Santa Works On Christmas Present Stint As Mall St. Nick Helps Veteran Heal
Santa was a sniper in the Vietnam War.
During his first tour of duty in 1969, David McCormick was assigned the odd combination of sniper-cum-medic, a job that demanded he take lives and save lives, depending upon which side of the line they fell.
Those duties took a heavy toll. For years afterward, McCormick found himself avoiding people, avoiding life - “bunkering in,” in veteran’s terms.
As a part-time mall Santa, McCormick has found a redemption of sorts.
Retired from the U.S. Army and the Marine Corps, the Chehalis man hasn’t spent much time in the big red suit. But the opportunity he had two years ago to play Santa for a day was a turning point, he says, and he’ll have the chance again this season when the Lewis County Mall needs a substitute St. Nick.
“I was sitting around Christmas-time feeling depressed,” McCormick says, recalling that holiday season two years ago when the old war demons were surfacing.
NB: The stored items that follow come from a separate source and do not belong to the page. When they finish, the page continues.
(* ===== verification/Model.v ===== *)
(** * The meaning of a Datalog program

    The declarative semantics the compiler is measured against: relations are sets of tuples of
    term ids; a rule derives the tuples of its head under the assignments that satisfy its
    body; the model of a stratified program adds, stratum by stratum, the least relations
    closed under the stratum's rules. What a constraint means on ids is a parameter. The model
    is shown to be one: it satisfies every rule and holds nothing the rules do not derive
    ([ModelFacts]). *)

From S2P Require Export Encoding Strata.

Section model.
Context {OX : Oxrdf} {XX : Xxh3}.

(** When a constraint holds of the ids of its variables. *)
Context (sat : Expr -> (string -> option Z) -> Prop).

Definition Interp : Type := Pred -> list Z -> Prop.
Definition Assign : Type := string -> Z.
Implicit Types (I J : Interp) (θ : Assign).

Definition arg_matches θ (a : Arg) (z : Z) : Prop :=
  match a with ArgVar v => z = θ v | Wildcard => True | ArgConst t => z = term_id t end.

Definition atom_holds I θ (a : Atom) : Prop :=
  exists tup, I (pred a) tup /\ Forall2 (arg_matches θ) (args a) tup.

Definition item_holds I θ (i : BodyItem) : Prop :=
  match i with
  | BAtom a => atom_holds I θ a
  | Negated a => ~ atom_holds I θ a
  | Constraint e => sat e (fun v => Some (θ v))
  end.

(** A head without aggregates; a wildcard has no value. *)
Definition head_value θ (a : HeadArg) (z : Z) : Prop :=
  match a with
  | Plain (ArgVar v) => z = θ v
  | Plain (ArgConst t) => z = term_id t
  | Plain Wildcard | Agg _ _ => False
  end.

Definition rule_derives I (r : Rule) (tup : list Z) : Prop :=
  exists θ, Forall (item_holds I θ) (body r) /\ Forall2 (head_value θ) (head_args (head r)) tup.

(** [J] is closed under the rules of the predicates [ps]. *)
Definition closed (program : Program) (ps : list Pred) J : Prop :=
  forall r tup, r ∈ rules program -> head_pred (head r) ∈ ps -> rule_derives J r tup -> J (head_pred (head r)) tup.

Definition agree_outside (ps : list Pred) I J : Prop := forall p tup, p ∉ ps -> I p tup <-> J p tup.

(** The least relations for [ps] over [I] that are closed under the rules of [ps]. *)
Definition stratum_model (program : Program) I (ps : list Pred) : Interp := fun p tup =>
  ((p ∉ ps) /\ I p tup) \/
  (p ∈ ps /\ (forall J, agree_outside ps I J -> closed program ps J -> J p tup)).

(** Stored quads as relations: a predicate that rules define is not read from the store. *)
Definition edb (union : bool) (Q : Z -> Z -> Z -> Z -> Prop) (program : Program) : Interp := fun p tup =>
  ~ derived program p /\
  match p, tup with
  | Edb iri, [s] => exists g, Q s rdf_type_id (named_node_id iri) g /\ (union = false -> g = 0)
  | Edb iri, [s; o] => exists g, Q s (named_node_id iri) o g /\ (union = false -> g = 0)
  | PTriple false, [s; p; o] => exists g, Q s p o g /\ (union = false -> g = 0)
  | PTriple true, [s; p; o; g] => Q s p o g
  | _, _ => False
  end.

Definition program_model (program : Program) (strata_preds : list (list Pred)) I : Interp :=
  foldl (stratum_model program) I strata_preds.

Definition goal_holds I θ (g : Goal_) : Prop :=
  atom_holds I θ (goal_atom g) /\ Forall (fun e => sat e (fun v => Some (θ v))) (goal_constraints g).

(** The answers: the values of the goal's variables, in order of first occurrence. *)
Definition goal_answer I (g : Goal_) (tup : list Z) : Prop :=
  exists θ, goal_holds I θ g /\ tup = θ <$> atom_vars (goal_atom g) [].
End model.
His wife, Cheri, told McCormick to “snap out of it,” he says. ‘What if I played Santa,” McCormick remembers thinking. So he called Patty Broom, director of the Lewis County Mall, and offered to act as a volunteer Santa.
“It finally put Christmas in perspective for me,” says McCormick, who, at 50 years of age, has lived a life of extremes.
As a child growing up in Rochester, N.Y., McCormick never had the chance to sit on Santa’s lap and tell the jolly old elf what he would like for Christmas. There were no visions of sugarplums in McCormick’s world, in which reality was a bit more gritty than Christmas trees and candy canes.
Until he was 5 years old, McCormick lived with his mother and her alcoholic husband, he says.
“My stepfather would come home drunk and fight with my mom and I would get into the middle of it,” McCormick says. “I was only 5 or 6, but that was my mother.
“My stepfather gave my mother an ultimatum: ‘You either get rid of him or I’ll do something with him,”’ he says. “I was placed in a home called Hillside Children’s Center.”
Living there until he was 18, McCormick learned many things. But one overriding lesson stayed with him through adulthood.
“You get that feeling of abandonment that doesn’t go away,” he says in a slow and quiet voice. “You learn not to trust.”
As he talks, McCormick looks around his comfortably cluttered living room. Even there, the man’s dichotomous life is evident.
Mementos of war mingle with the many satin-gowned porcelain dolls McCormick has made. A couple of parakeets warble background music and a fish tank bubbles quietly in the corner as the veteran talks about his life before the war, a life nearly devoted to God.
“I had some EMT training and had worked on an ambulance,” McCormick says, recalling his life after leaving the children’s home. “Then back in ‘67 or ‘68, I kind of left that alone and went to Holy Cross Monastery in West Park, N.Y.”
McCormick was confirmed into the faith and was ready to become a novice at the Episcopal abbey when the abbot suggested the younger man enter the service.
“Draft dodging was going on big time,” McCormick says. “Father Superior said I should get my military obligation out of the way, so I wouldn’t be using the monastery as an escape.
“I did like 15 years in the service, in the Army,” he says. “I stayed out for about a month, maybe a month and a half, and then I just went down to the Marine Corps recruiting office and signed up.”
Although there is a stipend for playing St. Nick, McCormick says the money is secondary - the job’s the thing.
“All I wanted to do is experience what it would be like to be Santa Claus,” he says. “It’s a humbling experience, and there’s a lot of joy there that I’ve never experienced.”
McCormick is looking forward to playing the beloved old elf for even more personal reasons this year, he says.
“I’m hoping my grandson can come this year,” says the Santa with the faded blue tattoo. “This will be his first time with Santa. I want that to be me.”